→ **Action item**
Print every line of the listing below, starting with the line that holds "r1 1%nat = 0." and going on through the line that holds "destruct E as [r1 E]. exists", both included, and print nothing else.

→ **Records to process**
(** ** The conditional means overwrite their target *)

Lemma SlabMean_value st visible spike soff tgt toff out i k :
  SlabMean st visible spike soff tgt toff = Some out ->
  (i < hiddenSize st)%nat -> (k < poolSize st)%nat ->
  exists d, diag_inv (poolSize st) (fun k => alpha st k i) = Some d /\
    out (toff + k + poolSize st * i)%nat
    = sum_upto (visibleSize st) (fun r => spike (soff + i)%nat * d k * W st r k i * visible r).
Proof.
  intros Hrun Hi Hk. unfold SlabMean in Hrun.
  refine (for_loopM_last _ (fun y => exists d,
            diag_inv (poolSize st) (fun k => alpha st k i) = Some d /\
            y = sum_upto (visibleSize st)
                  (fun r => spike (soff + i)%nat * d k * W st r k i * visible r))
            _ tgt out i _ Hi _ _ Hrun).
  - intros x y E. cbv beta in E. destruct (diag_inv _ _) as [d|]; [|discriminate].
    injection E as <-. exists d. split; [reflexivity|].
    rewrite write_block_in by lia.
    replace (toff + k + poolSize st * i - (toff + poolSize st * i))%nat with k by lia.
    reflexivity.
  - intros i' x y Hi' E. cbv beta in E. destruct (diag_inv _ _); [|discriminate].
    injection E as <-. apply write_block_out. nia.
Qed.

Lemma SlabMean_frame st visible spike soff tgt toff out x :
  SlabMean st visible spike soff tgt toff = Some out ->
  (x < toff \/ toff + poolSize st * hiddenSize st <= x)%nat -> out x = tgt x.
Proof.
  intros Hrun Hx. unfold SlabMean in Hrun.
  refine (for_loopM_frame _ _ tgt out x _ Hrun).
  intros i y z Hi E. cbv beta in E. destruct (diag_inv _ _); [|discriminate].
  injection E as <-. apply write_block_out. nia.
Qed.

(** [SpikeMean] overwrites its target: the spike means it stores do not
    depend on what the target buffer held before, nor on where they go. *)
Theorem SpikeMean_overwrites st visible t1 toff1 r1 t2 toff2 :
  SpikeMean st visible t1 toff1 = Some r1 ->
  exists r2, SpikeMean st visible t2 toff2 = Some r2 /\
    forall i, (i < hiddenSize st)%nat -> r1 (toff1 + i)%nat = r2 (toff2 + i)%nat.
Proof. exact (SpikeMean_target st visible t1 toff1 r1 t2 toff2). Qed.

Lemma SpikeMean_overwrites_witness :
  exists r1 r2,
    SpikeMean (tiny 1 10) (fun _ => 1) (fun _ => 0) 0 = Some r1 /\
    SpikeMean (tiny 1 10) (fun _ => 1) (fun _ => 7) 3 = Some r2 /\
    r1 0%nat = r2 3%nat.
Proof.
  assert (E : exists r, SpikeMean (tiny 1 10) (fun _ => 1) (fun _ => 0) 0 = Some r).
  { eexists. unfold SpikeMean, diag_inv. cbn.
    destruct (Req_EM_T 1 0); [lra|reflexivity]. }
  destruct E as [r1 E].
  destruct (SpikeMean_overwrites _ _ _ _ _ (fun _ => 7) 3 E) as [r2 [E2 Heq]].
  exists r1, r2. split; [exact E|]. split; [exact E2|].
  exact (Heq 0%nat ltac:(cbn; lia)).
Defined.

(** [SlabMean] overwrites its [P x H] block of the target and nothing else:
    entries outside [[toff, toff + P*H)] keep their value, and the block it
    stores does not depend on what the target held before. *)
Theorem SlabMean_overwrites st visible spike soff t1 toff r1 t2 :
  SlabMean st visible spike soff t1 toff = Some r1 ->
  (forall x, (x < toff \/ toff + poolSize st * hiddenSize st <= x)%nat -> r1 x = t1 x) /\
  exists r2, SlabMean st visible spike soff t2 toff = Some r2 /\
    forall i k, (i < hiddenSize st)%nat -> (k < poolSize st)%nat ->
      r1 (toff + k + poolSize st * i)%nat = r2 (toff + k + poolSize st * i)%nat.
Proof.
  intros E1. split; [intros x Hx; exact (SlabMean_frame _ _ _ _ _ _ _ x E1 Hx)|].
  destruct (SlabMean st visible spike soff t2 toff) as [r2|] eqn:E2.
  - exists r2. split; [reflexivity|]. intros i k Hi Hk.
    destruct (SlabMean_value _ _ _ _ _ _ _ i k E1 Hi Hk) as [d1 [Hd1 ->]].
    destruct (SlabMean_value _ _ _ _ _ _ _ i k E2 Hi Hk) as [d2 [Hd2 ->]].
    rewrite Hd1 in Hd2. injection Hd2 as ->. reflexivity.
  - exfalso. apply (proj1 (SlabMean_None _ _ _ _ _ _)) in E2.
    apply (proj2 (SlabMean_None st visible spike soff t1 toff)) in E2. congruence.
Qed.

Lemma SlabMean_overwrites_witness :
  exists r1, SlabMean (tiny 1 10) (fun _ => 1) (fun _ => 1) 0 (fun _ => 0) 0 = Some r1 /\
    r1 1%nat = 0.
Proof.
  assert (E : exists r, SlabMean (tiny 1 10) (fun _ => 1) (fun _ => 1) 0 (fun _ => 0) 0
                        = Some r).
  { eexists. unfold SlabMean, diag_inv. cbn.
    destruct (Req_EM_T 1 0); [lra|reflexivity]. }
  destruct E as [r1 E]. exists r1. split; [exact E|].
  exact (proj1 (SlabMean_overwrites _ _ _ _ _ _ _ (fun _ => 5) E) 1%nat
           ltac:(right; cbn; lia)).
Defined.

→ **Response to the exercise**
    r1 1%nat = 0.
Proof.
  assert (E : exists r, SlabMean (tiny 1 10) (fun _ => 1) (fun _ => 1) 0 (fun _ => 0) 0
                        = Some r).
  { eexists. unfold SlabMean, diag_inv. cbn.
    destruct (Req_EM_T 1 0); [lra|reflexivity]. }
  destruct E as [r1 E]. exists r1. split; [exact E|].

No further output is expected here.